1998 All-Ireland Senior Club Hurling Championship Final
- Event: 1997–98 All-Ireland Senior Club Hurling Championship
| Birr | Sarsfields |
| 1-13 | 0-9 |
- Date: 17 March 1998
- Venue: Croke Park, Dublin
- Man of the Match: Brian Whelahan
- Referee: Willie Barrett (Tipperary)
- Attendance: 36,545

= 1998 All-Ireland Senior Club Hurling Championship final =

The 1998 All-Ireland Senior Club Hurling Championship final was a hurling match played at Croke Park on 17 March 1998 to determine the winners of the 1997–98 All-Ireland Senior Club Hurling Championship, the 28th season of the All-Ireland Senior Club Hurling Championship, a tournament organised by the Gaelic Athletic Association for the champion clubs of the four provinces of Ireland. The final was contested by Birr of Offaly and Sarsfields of Galway, with Birr winning by 1-13 to 0-9.

The All-Ireland final was a unique occasion as it was the first ever championship meeting between Birr and Sarsfields. It remains their only clash in the All-Ireland series. Sarsfields were hoping to win a record-equaling third All-Ireland title while Birr were hoping to win their second title.

Birr had five under-21 players on their team and took command immediately when Paul Carroll set up Darren Hanniffy for a 5th-minute goal. Brian Whelahan won the man of the match award while team captain Joe Errity paid tribute to his father Tom who had died watching Birr defeat Clarecastle in the All-Ireland semi-final.
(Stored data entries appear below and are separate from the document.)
(* ===== verification/Stats.v ===== *)
(** * Statistics of the daemons

    From [condor_utils/generic_stats.h] and [generic_stats.cpp]: the clock of the
    windows ([generic_stats_Tick]) and the class [StatisticsPool], a collection of
    statistics that are advanced, cleared and published together; from
    [condor_daemon_core.V6/self_monitor.cpp] the class [DaemonCore::Stats], which
    keeps the statistics of a daemon in such a pool. *)

From Stdlib Require Import Ascii Sorting.Sorted.
From stdpp Require Import base gmap list numbers strings.
From S2P Require Import Prelude MyString RingBuffer.
Open Scope Z_scope.

(** ** The clock *)

Record tick_times := mkTick { LastUpdateTime : Z; RecentTickTime : Z; Lifetime : Z; RecentLifetime : Z }.

(** The number of slots to advance by, with the new times; a quantum of 0 divides by
    zero.  [clock] is what [time] gives. *)
Definition generic_stats_Tick (clock now RecentMaxTime RecentQuantum InitTime : Z) (t : tick_times) : option (Z * tick_times) :=
  let now := if now =? 0 then clock else now in
  if LastUpdateTime t =? 0 then Some (0, mkTick now now (Lifetime t) 0)
  else
    '(cTicks, t) ←
      (if LastUpdateTime t =? now then Some (0, t)
       else
         let delta := now - RecentTickTime t in
         '(cTicks, tickTime) ←
           (if RecentQuantum <=? delta
            then if RecentQuantum =? 0 then None
                 else Some (int32 (Z.quot delta RecentQuantum), now - Z.rem delta RecentQuantum)
            else Some (0, RecentTickTime t));
         let recent_time := int32 (RecentLifetime t + now - LastUpdateTime t) in
         Some (cTicks, mkTick now tickTime (Lifetime t) (if recent_time <? RecentMaxTime then recent_time else RecentMaxTime)));
    Some (cTicks, mkTick (LastUpdateTime t) (RecentTickTime t) (now - InitTime) (RecentLifetime t)).

(** ** The pool *)

Definition IF_PUBLEVEL : Z := 0x0030000.
Definition IF_RECENTPUB : Z := 0x0040000.
Definition IF_DEBUGPUB : Z := 0x0080000.
Definition IF_PUBKIND : Z := 0x0F00000.
Definition IF_NONZERO : Z := 0x1000000.

Section Pool.
(** The statistics, which have different classes, and the ads they are published in.  A
    member function of a class that is called for an object of another class fails. *)
Context {P A : Type}.

(** The members of a class that the pool uses. *)
Record ProbeClass := mkClass {
  cls_unit : Z;
  cls_new : P;
  cls_Publish : P → A → cstr → Z → option A;
  cls_Unpublish : P → A → cstr → option A;
  GetFnAdvance : option (P → Z → option P);
  cls_Clear : P → option P;
  GetFnSetRecentMax : option (P → Z → option P);
}.
Record pubitem := mkPub {
  pub_units : Z; pub_flags : Z; pub_owned : bool; pitem : Z; pattr : option cstr;
  Publish_fn : P → A → cstr → Z → option A; Unpublish_fn : P → A → cstr → option A;
}.
Record poolitem := mkItem {
  item_units : Z; item_owned : bool;
  Advance_fn : option (P → Z → option P); Clear_fn : P → option P; SetRecentMax_fn : option (P → Z → option P);
  Delete_fn : bool;
}.
(** The two tables; [objects] are the statistics that exist, by their addresses. *)
Record StatisticsPool := mkPool { pub : gmap cstr pubitem; pool : gmap Z poolitem; objects : gmap Z P }.
#[export] Instance pool_updatable : Updatable StatisticsPool := fun s => mkPool (pub s) (pool s) (objects s).

(** The address of the object with the name.  [GetProbe] makes it a pointer to the class it
    was asked for, without a check: what is done with this pointer goes through
    [of_probe] below, and fails for an object of another class. *)
Definition GetProbe (name : cstr) (s : StatisticsPool) : option Z := pitem <$> pub s !! name.
Definition InsertPublish (name : cstr) (c : ProbeClass) (probe : Z) (fOwned : bool) (attr : option cstr) (flags : Z)
    (s : StatisticsPool) : StatisticsPool :=
  s <| pub ::= <[name := mkPub (cls_unit c) flags fOwned probe attr (cls_Publish c) (cls_Unpublish c)]> |>.
Definition InsertProbe (name : cstr) (c : ProbeClass) (probe : Z) (fOwned : bool) (attr : option cstr) (flags : Z)
    (s : StatisticsPool) : StatisticsPool :=
  InsertPublish name c probe fOwned attr flags s
    <| pool ::= <[probe := mkItem (cls_unit c) fOwned (GetFnAdvance c) (cls_Clear c) (GetFnSetRecentMax c) fOwned]> |>.

(** [new T()] gives an address that is not 0 and not in use. *)
Definition new_address (s : StatisticsPool) : Z := 1 + foldr Z.max 0 (map_to_list (objects s)).*1.
Definition NewProbe (name : cstr) (c : ProbeClass) (attr : option cstr) (flags : Z) (s : StatisticsPool) : Z * StatisticsPool :=
  match GetProbe name s with
  | Some probe => (probe, s)
  | None =>
      let probe := new_address s in
      (probe, InsertProbe name c probe true attr flags (s <| objects ::= <[probe := cls_new c]> |>))
  end.
Definition AddProbe (name : cstr) (c : ProbeClass) (probe : Z) (attr : option cstr) (flags : Z) (s : StatisticsPool) : Z * StatisticsPool :=
  match GetProbe name s with Some probeExist => (probeExist, s) | None => (probe, InsertProbe name c probe false attr flags s) end.
Definition AddPublish (name : cstr) (c : ProbeClass) (probe : Z) (attr : option cstr) (flags : Z) (s : StatisticsPool) : Z * StatisticsPool :=
  match GetProbe name s with Some probeExist => (probeExist, s) | None => (probe, InsertPublish name c probe false attr flags s) end.
Definition RemoveProbe (name : cstr) (s : StatisticsPool) : StatisticsPool :=
  match pub s !! name with
  | None => s
  | Some item =>
      let s := s <| pub ::= delete name |> in
      let probe := pitem item in
      match pool s !! probe with
      | None => s
      | Some pi =>
          let s := s <| pool ::= delete probe |> in
          if Delete_fn pi then s <| objects ::= delete probe |> else s
      end
  end.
Birr's All-Ireland victory was their first since 1995. The win gave them their second All-Ireland title overall.

==Match==
===Details===

17 March 1998
Birr 1-13 - 0-9 Sarsfields
  Birr : D Hanniffy 1-3. G Cahill 0-3 (2f), D Pilkington 0-2. J Pilkington 0-2 (1 sideline), B Whelahan, C McGlone and D Regan 0-1 each.
   Sarsfields: A Donohue 0-7 (6f), J McGrath and Peter Kelly 0-1 each.